J'observe, dit l'orateur, que la distinction essentielle et déterminée par l'Assemblée nationale, entre l'acceptation des décrets constitutionnels et la sanction des lois proprement dites, n'est point assez marquée dans la forme employée jusqu'à présent, que deux seuls des décrets constitutionnels déposés dans les archives de l'Assemblée, portent au bas ces mots : j'accepte; signé, Louis; et que tous les autres portent seulement cette formule le roi mande, etc. Je fais remarquer combien il est important de maintenir l'acceptation pure et simple qui forme le véritable contrat entre le roi et la nation, et je demande que le président soit chargé de demander au garde des sceaux de faire donner aux décrets constitutionnels la forme d'acceptation déterminée par l'Assemblée, c'est-à-dire avec cette mention : j'accepte et, en outre, contresigné par le ministre. (Cette motion est adoptée.)

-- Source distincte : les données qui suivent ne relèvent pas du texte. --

#[global] Instance heapHost : Host heap := {|
  getProp := read;
  forIn := enumerate;
  callFunction a thisArg args w :=
    match w !! a with
    | Some (Fn c self) => run c self thisArg args w
    | _ => (w, Throw TypeError)
    end;
  construct cls args w :=
    match cls with
    | VFunction a =>
      match w !! a with
      | Some (Fn c _) =>
        match instantiate c w with
        | Some (w', v) => (w', Normal v)
        | None => (w, Throw TypeError)
        end
      | _ => (w, Throw TypeError)
      end
    | _ => (w, Throw TypeError)
    end
|}.

(** Nothing wrapped yet. *)
Definition state0 : state heap := State heap0 ∅ 0 0.

(** The elements of the array at [v], for comparing results with
    [toEqual]. *)
Definition elements (w : heap) (v : value) : option (list value) :=
  match v with
  | VObject a => match w !! a with Some (Arr es) => Some es | _ => None end
  | _ => None
  end.

(** [createBuilderFactory(cls)()] on the initial heap. *)
Definition wrap (cls : value) : state heap * completion wvalue :=
  callFactory state0 (createBuilderFactory [cls]) [].

(** The view a wrapping returned. *)
Definition viewOf (r : state heap * completion wvalue) : proxy :=
  match r.2 with
  | Normal (WProxy p) => p
  | _ => Proxy 0 VUndefined (Handler 0 VUndefined)
  end.

End Fixtures.

(** ** The same builders on a heap that knows which objects are frozen *)

Module Frozen.

#[global] Instance code_eq_dec : EqDecision Fixtures.code.
Proof. solve_decision. Defined.

#[global] Instance obj_eq_dec : EqDecision Fixtures.obj.
Proof. solve_decision. Defined.

(** The heap of [Fixtures] and the addresses [Object.freeze] was
    applied to. *)
Record store : Type := Store {
  objects : list Fixtures.obj;
  frozen : list nat
}.

(** The bodies of [Fixtures] are strict code that changes at most one
    object: when that object is frozen the assignment (or [push]) is a
    [TypeError] and nothing has changed. *)
Definition guard (w : store) (res : list Fixtures.obj * completion value)
    : store * completion value :=
  if forallb (λ a, bool_decide (res.1 !! a = objects w !! a)) (frozen w)
  then (Store res.1 (frozen w), res.2)
  else (w, Throw TypeError).

#[global] Instance frozenHost : Host store := {|
  getProp w := Fixtures.read (objects w);
  forIn w := Fixtures.enumerate (objects w);
  callFunction a thisArg args w :=
    guard w (callFunction (Host := Fixtures.heapHost) a thisArg args (objects w));
  construct cls args w :=
    guard w (construct (Host := Fixtures.heapHost) cls args (objects w))
|}.

(** Every own property of a frozen object is a fixed data property; the
    classes of [Fixtures] declare no accessors. *)
#[global] Instance frozenDescriptors : Descriptors store := {|
  ownFixed w v k :=
    match v with
    | VObject a =>
      if bool_decide (a ∈ frozen w)
      then FixedData <$> Fixtures.own (objects w) a k
      else None
    | _ => None
    end;
  hasGetter _ _ _ := false
|}.

(** [Object.freeze(v)]; applied to a view it reaches the target, the
    handler having no trap for it. *)
Definition freeze (w : store) (v : value) : store :=
  match v with
  | VObject a => Store (objects w) (a :: frozen w)
  | _ => w
  end.

Definition state0 : state store := State (Store Fixtures.heap0 []) ∅ 0 0.

(** [createBuilderFactory(cls)()] on the initial heap. *)
Definition wrap (cls : value) : state store * completion wvalue :=
  callFactory state0 (createBuilderFactory [cls]) [].

Definition viewOf (r : state store * completion wvalue) : proxy :=
  match r.2 with
  | Normal (WProxy p) => p
  | _ => Proxy 0 VUndefined (Handler 0 VUndefined)
  end.

(** [const b = createBuilderFactory(cls)(); Object.freeze(b)] *)
Definition wrapFrozen (cls : value) : state store :=
  let r := wrap cls in
  setWorld r.1 (freeze (world r.1) (target (viewOf r))).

M. La Poule, secrétaire, donne lecture du procès-verbal de la séance d'hier au soir.

Divers membres demandent la parole sur le décret relatif à la Compagnie des Indes, qui est relaté dans ce procès-verbal.

M. le Président. J'ai reçu au sujet de ce décret la lettre suivante :

Monsieur le Président,

Nous venons d'apprendre que le décret qui renvoyait à aujourd'hui la discussion de l'affaire de l'Inde, avait été changé hier au soir, dans l'instant même où les défenseurs du commerce se préparaient à éclairer la justice de l'Assemblée.

Cet avis, Monsieur le président, nous a consternés; et ce qui ajoute à notre chagrin, c'est la crainte du désespoir de toutes nos places, qui attendaient incessamment, d'après nos assurances, la solution de la question qui est soumise à l'Assemblée nationale.

Daignez, Monsieur le président, lui donner connaissance de notre juste réclamation. Les motifs puissants qui l'étayent ne pourront échapper à sa sagesse.

Nous sommes avec respect, etc.

Signé: Les députés extraordinaires des manufactures et du commerce de France.

(1) Cette séance est incomplète au Moniteur.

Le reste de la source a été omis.